--- Goal of the exercise ---
Somewhere below is a line with "else if n <?" and, later, a line with "Definition fork : M"; repeat those two lines and all the lines between them, exactly as they are.

•••

(* ===== verification/Proc.v ===== *)
(** Processes (proc.c): the first one, fork, exit, wait and growing.

    [exit] ends where [sched] is entered, in a state without this process running.
    [wait] returns, or goes to sleep after a scan of the table. *)

From S2P Require Import Prelude Bytes CString Buf Log Inode Xv6fs Ext2fs Vfs Kalloc Vm Pipe Kernel Sched File.

Definition SEG_UCODE : Z := 3.
Definition SEG_UDATA : Z := 4.
Definition DPL_USER : Z := 3.
Definition FL_IF : Z := 512.

(** ["initcode"] and ["/"]. *)
Definition initcode_name : list Z := [105; 110; 105; 116; 99; 111; 100; 101].
Definition root_path : list Z := [47].

(** The trap frame of the first process. *)
Definition init_tf : trapframe :=
  let ds := Z.lor (Z.shiftl SEG_UDATA 3) DPL_USER in
  Trapframe 0 0 0 0 0 0 0 0 0 0 ds ds 0 0 0 (Z.lor (Z.shiftl SEG_UCODE 3) DPL_USER) FL_IF PGSIZE ds.

Definition is_child (parent : nat) (p : proc) : Prop := p_parent p = Some parent.
#[export] Instance is_child_dec parent p : Decision (is_child parent p).
Proof. unfold is_child. apply _. Defined.
Definition zombie_child (parent : nat) (p : proc) : Prop := is_child parent p /\ p_state p = ZOMBIE.
#[export] Instance zombie_child_dec parent p : Decision (zombie_child parent p).
Proof. unfold zombie_child. apply _. Defined.

(** The loop of [exit] that passes the children of [cur] to [init], from slot [i] on. *)
Fixpoint abandon (fuel i cur : nat) (init : option nat) (ps : list proc) : list proc :=
  match fuel with
  | O => ps
  | S fuel =>
      match ps !! i with
      | None => ps
      | Some p =>
          let ps :=
            if decide (is_child cur p) then
              let ps := <[i := with_parent init p]> ps in
              if decide (p_state p = ZOMBIE) then wakeup1 (ChProc <$> init) ps else ps
            else ps in
          abandon fuel (S i) cur init ps
      end
  end.

Section Proc.
Context {D : Type} `{DiskDriver D}.
Context (kend kdata : Z).
Implicit Types s : kern D.

(** [safestrcpy(p->name, name, sizeof(p->name))]. *)
Definition set_name (i : nat) (name : list Z) : M (kern D) unit :=
  l ← deref (safestrcpy (name ++ [NUL]) 16);
  proc_upd i (fun p => with_name (splice 0 l (p_name p)) p).

(** [initcode] is the binary linked into the kernel, [junk] the buffer of [namei].
    There is no current process yet. *)
Definition userinit (initcode junk : list Z) : M (kern D) unit :=
  p ← allocproc;
  modify (set_initproc p) ;;
  p ← deref p;
  pgdir ← vm (setupkvm kend kdata);
  proc_upd p (with_pgdir pgdir) ;;
  guard_ok (pgdir =? 0) (panic "userinit: out of memory?") ;;
  vm (inituvm pgdir initcode (Z.of_nat (length initcode))) ;;
  proc_upd p (with_sz PGSIZE) ;;
  proc_upd p (with_tf init_tf) ;;
  set_name p initcode_name ;;
  cwd ← zoom k_fs set_fs (namei (fun _ => None) 0 junk root_path);
  proc_upd p (with_cwd cwd) ;;
  proc_upd p (with_state RUNNABLE).

Definition growproc (n : Z) : M (kern D) Z :=
  p ← myproc;
  let sz := p_sz p in
  sz ← (if 0 <? n then r ← vm (allocuvm kend (p_pgdir p) sz (u32 (sz + n))); mret (u32 r)
        else if n <? 0 then r ← vm (deallocuvm kend (p_pgdir p) sz (u32 (sz + n))); mret (u32 r)
        else mret sz);
  if negb (n =? 0) && (sz =? 0) then mret (-1)
  else my_upd (with_sz sz) ;; mret 0.

Definition fork : M (kern D) Z :=
  cur ← gets k_cur;
  np ← allocproc;
  match np with
  | None => mret (-1)
  | Some np =>
      p ← proc_at cur;
      pgdir ← vm (copyuvm kend kdata (p_pgdir p) (p_sz p));
      proc_upd np (with_pgdir pgdir) ;;
      if pgdir =? 0 then
        q ← proc_at np;
        vm (kfree kend (p_kstack q)) ;;
        proc_upd np (with_kstack 0) ;;
        proc_upd np (with_state UNUSED) ;;
        mret (-1)
      else
        proc_upd np (with_sz (p_sz p)) ;;
        proc_upd np (with_parent (Some cur)) ;;
        proc_upd np (with_tf (with_eax 0 (p_tf p))) ;;
        for_all (seq 0 NOFILE) (fun i =>
          f ← deref (p_ofile p !! i);
          match f with
          | None => mret tt
          | Some f => f ← filedup f; proc_upd np (fun q => with_ofile (<[i := Some f]> (p_ofile q)) q)
          end) ;;
        cwd ← deref (p_cwd p);
        cwd ← fs (idup cwd);
        proc_upd np (with_cwd (Some cwd)) ;;
        set_name np (p_name p) ;;
        q ← proc_at np;
        proc_upd np (with_state RUNNABLE) ;;
        mret (p_pid q)
  end.

Definition exit : M (kern D) unit :=
  cur ← gets k_cur;
  init ← gets k_initproc;
  guard_ok (bool_decide (init = Some cur)) (panic "init exiting") ;;
  for_all (seq 0 NOFILE) (fun fd =>
    p ← proc_at cur;
    f ← deref (p_ofile p !! fd);
    match f with
    | None => mret tt
    | Some f => fileclose kend f ;; proc_upd cur (fun p => with_ofile (<[fd := None]> (p_ofile p)) p)
    end) ;;
  fs (log begin_op) ;;
  p ← proc_at cur;
  cwd ← deref (p_cwd p);
  fs (iput cwd) ;;
  fs (log end_op) ;;
  proc_upd cur (with_cwd None) ;;
  p ← proc_at cur;
  modify (fun s => set_procs (wakeup1 (ChProc <$> p_parent p) (k_procs s)) s) ;;
  modify (fun s => set_procs (abandon NPROC 0 cur init (k_procs s)) s) ;;
  proc_upd cur (with_state ZOMBIE).

(** One scan of [wait]: the pid of a zombie child that has been freed, -1, or
    [None] when it has to sleep on its own address. *)
Definition wait_scan : M (kern D) (option Z) :=
  cur ← gets k_cur;
  ps ← gets k_procs;
  match list_find (zombie_child cur) ps with
  | Some (i, p) =>
      vm (kfree kend (p_kstack p)) ;;
      proc_upd i (with_kstack 0) ;;
      vm (freevm kend (p_pgdir p)) ;;
      proc_upd i (with_pid 0) ;;
      proc_upd i (with_parent None) ;;
      proc_upd i (fun p => with_name (<[0%nat := 0]> (p_name p)) p) ;;
      proc_upd i (with_killed 0) ;;
      proc_upd i (with_state UNUSED) ;;
      mret (Some (p_pid p))
  | None =>
      p ← proc_at cur;
      mret (if bool_decide (list_find (is_child cur) ps = None) || negb (p_killed p =? 0)
            then Some (-1) else None)
  end.

(** [wait] until it returns or enters [sched]. *)
Definition wait : M (kern D) (option Z) :=
  r ← wait_scan;
  match r with
  | Some pid => mret (Some pid)
  | None => cur ← gets k_cur; sleep_enter (ChProc cur) ;; mret None
  end.

(** [forkret]: the first process to run reads the super blocks and recovers the log. *)
Definition forkret (first : bool) : M (kern D) bool :=
  guard_ok first (
    fs (xv6fs_iinit ROOTDEV) ;;
    fs (log (initlog ROOTDEV)) ;;
    fs (ext2fs_iinit EXT2DEV)) ;;
  mret false.
End Proc.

•••

--- Task solution ---
        else if n <? 0 then r ← vm (deallocuvm kend (p_pgdir p) sz (u32 (sz + n))); mret (u32 r)
        else mret sz);
  if negb (n =? 0) && (sz =? 0) then mret (-1)
  else my_upd (with_sz sz) ;; mret 0.

Definition fork : M (kern D) Z :=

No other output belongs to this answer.